The study, that used both mouse and human brain tissue, indicates that SARS-CoV-2 can affect many other organs in the body, including, in some patients, the central nervous system, where infection is associated with a variety of symptoms ranging from headaches and loss of taste and smell to impaired consciousness, delirium, strokes and cerebral haemorrhage.

 

"Understanding the full extent of viral invasion is crucial to treating patients, as we begin to try to figure out the long-term consequences of Covid-19, many of which are predicted to involve the central nervous system," said researcher Akiko Iwasaki, a professor at Yale University.

 

For the study, published on Wednesday in the Journal of Experimental Medicine (JEM), the team analysed the ability of SARS-CoV-2 to invade human brain organoids (miniature 3D organs grown in the lab from human stem cells).

 

The researchers found that the virus was able to infect neurons in these organoids and use the neuronal cell machinery to replicate.

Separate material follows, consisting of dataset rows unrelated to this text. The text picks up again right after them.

(** ** Events *)

(** [Event]; a tick comes with the random number drawn for it. *)
Inductive NodeEvent : Type :=
| EvTick (rand : Z)
| EvWire (from : NodeId) (msg : Message)
| EvClient (from : NodeId) (req : Request)
| EvAdmin (from : NodeId) (change : ConfigChange).

(** [decode], on an envelope's sender and payload. *)
Definition decode_envelope (from : NodeId) (payload : Bytes) : option NodeEvent :=
  match Wire_decode payload with
  | Ok (WRaft msg) => Some (EvWire from msg)
  | Ok (WClient req) => Some (EvClient from req)
  | Ok (WAdmin change) => Some (EvAdmin from change)
  | Ok (WReply _) | Ok (WAdminReply _) | Err _ => None
  end.

Definition handle_admin (from : NodeId) (change : ConfigChange) (n : Node) : Node :=
  let n := count config_changes_proposed 1 n in
  if negb (bool_decide (r_role (n_raft n) = Leader))
  then net_send from (WAdminReply (AdminNotLeader (r_leader (n_raft n)))) n
  else
    let '(index, raft) := propose_config change (n_raft n) in
    let n := with_raft (fun _ => raft) n in
    net_send from (WAdminReply (match index with Some i => Accepted i | None => Rejected end)) n.

Definition handle_event (n : Node) (ev : NodeEvent) : Node :=
  match ev with
  | EvTick rand =>
      let before := r_role (n_raft n) in
      let n := with_raft (tick rand) n in
      if bool_decide (before = Follower) && negb (bool_decide (r_role (n_raft n) = Follower))
      then count elections_started 1 n else n
  | EvWire from msg => with_raft (step from msg) n
  | EvAdmin from change => handle_admin from change n
  | EvClient from req => n |> count client_requests 1 |> handle_client from req
  end.

(** What is left to answer when leadership is lost, writes in index order, then
    reads in context order. *)
Definition keys_in_order {V} (m : gmap Z V) : list Z := sorted_elements (dom m).

Definition waiting_writes (n : Node) : list (NodeId * Request) :=
  omap (fun i => n_writes n !! i) (keys_in_order (n_writes n)).
Definition waiting_reads (n : Node) : list (NodeId * Request) :=
  concat (omap (fun c => n_reads n !! c) (keys_in_order (n_reads n))).

Definition leadership_transition (n : Node) : Node :=
  let is_leader := bool_decide (r_role (n_raft n) = Leader) in
  let n := if is_leader && negb (n_was_leader n) then count leadership_gained 1 n else n in
  let n :=
    if negb is_leader && n_was_leader n
    then
      let waiting := waiting_writes n ++ waiting_reads n in
      fold_left (fun n cr => redirect cr.1 cr.2 n) waiting
        (n |> count leadership_lost 1 |> with_writes (fun _ => ∅) |> with_reads (fun _ => ∅))
    else n in
  with_was_leader is_leader n.

(** ** Snapshots and compaction *)

Definition safe_to_compact (snap : Snapshot) (raft : Raft) (wal : Wal) : bool :=
  (snapshot_index (r_log raft) <? sn_last_index snap) && (sn_last_index snap <=? Wal_last_index wal).

(** Save the snapshot, then compact memory and the log on disk. The two callers
    guard it alike. *)
Definition take_snapshot (n : Node) : Node :=
  match snapshot_at_applied (KvStore_snapshot (n_kv n)) (n_raft n) with
  | None => n
  | Some snap =>
      if negb (safe_to_compact snap (n_raft n) (so_wal (n_storage n))) then n
      else
        match on_storage (storage_save_snapshot snap) n with
        | (IoOk, n) =>
            n |> with_raft (compact snap)
              |> with_storage (with_wal (compact_through (sn_last_index snap)))
              |> count snapshots_taken 1
        | (_, n) => n
        end
  end.

Definition free_space (n : Node) : Node := take_snapshot n.
(** A step from a log [l]: the links stay in [L], or the node, now a leader, has
    added one at the end. *)
Definition outcome (L : Link -> Prop) (l : Log) (r' : Raft) : Prop :=
  linked 0 L r' \/
  exists kind, linked 0 (or_fresh L (r_term r') l kind) r' /\ r_role r' = Leader /\
    Log_last_index (r_log r') = Log_last_index l + 1.

Lemma outcome_still L l r' : linked 0 L r' -> outcome L l r'.
Proof. by left. Qed.

Lemma outcome_stay L l r' : linked 1 L r' -> outcome L l r'.
Proof. intros H. left. apply (linked_weaken H); [lia|done]. Qed.

(** What only sends and moves progress leaves an outcome as it is. *)
Lemma outcome_quiet L l r r' : (forall k L', linked k L' r -> linked k L' r') -> quiet r r' ->
  outcome L l r -> outcome L l r'.
Proof.
  intros Hl Q [H|(kind & H & Hr & E)]; [left; auto|right]. exists kind.
  rewrite (q_term _ _ Q), (q_role _ _ Q), (q_log _ _ Q). auto.
Qed.

Lemma linked_reset_progress k L r : linked k L r -> linked k L (reset_progress_for_config r).
Proof. intros H. unfold reset_progress_for_config. cbv zeta. auto with links. Qed.

Lemma linked_become_follower k L t l r : linked k L r -> linked k L (become_follower t l r).
Proof. intros H. unfold become_follower. cbv zeta. destruct (_ <? _); auto 15 with links. Qed.

Lemma linked_advance_commit k L r : linked k L r -> linked k L (maybe_advance_commit r).
Proof.
  intros H. unfold maybe_advance_commit. cbv zeta. set (c := Config_quorum_index _ _). clearbody c.
  destruct (Z.leb_spec c (r_commit r)); [done|]. case_bool_decide; [done|].
  assert (Hc : linked k L (set_commit c r)) by (apply linked_set_commit; [done|destruct H; lia]). auto with links.
Qed.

The virus appears to facilitate its replication by boosting the metabolism of infected cells, while neighbouring, uninfected neurons die as their oxygen supply is reduced.

 

SARS-CoV-2 enters lung cells by binding to a protein called ACE2, but whether this protein is present on the surface of brain cells is unclear.

 

The team determined that the ACE2 protein is, in fact, produced by neurons and that blocking this protein prevents the virus from human brain organoids.

 

SARS-CoV-2 was also able to infect the brains of mice genetically engineered to produce human ACE2, causing dramatic alterations in the brain's blood vessels that could potentially disrupt the organ's oxygen supply, the team said.

 

Central nervous system infection was much more lethal in mice than infections limited to the lungs, they added.

 

The researchers also analysed the brains of three patients who succumbed to Covid-19.

 

SARS-CoV-2 was detected in the cortical neurons of one of these patients, and the infected brain regions were associated with ischemic infarcts in which decreased blood supply causes localized tissue damage and cell death. Microinfarcts were detected in the brain autopsy of all three patients.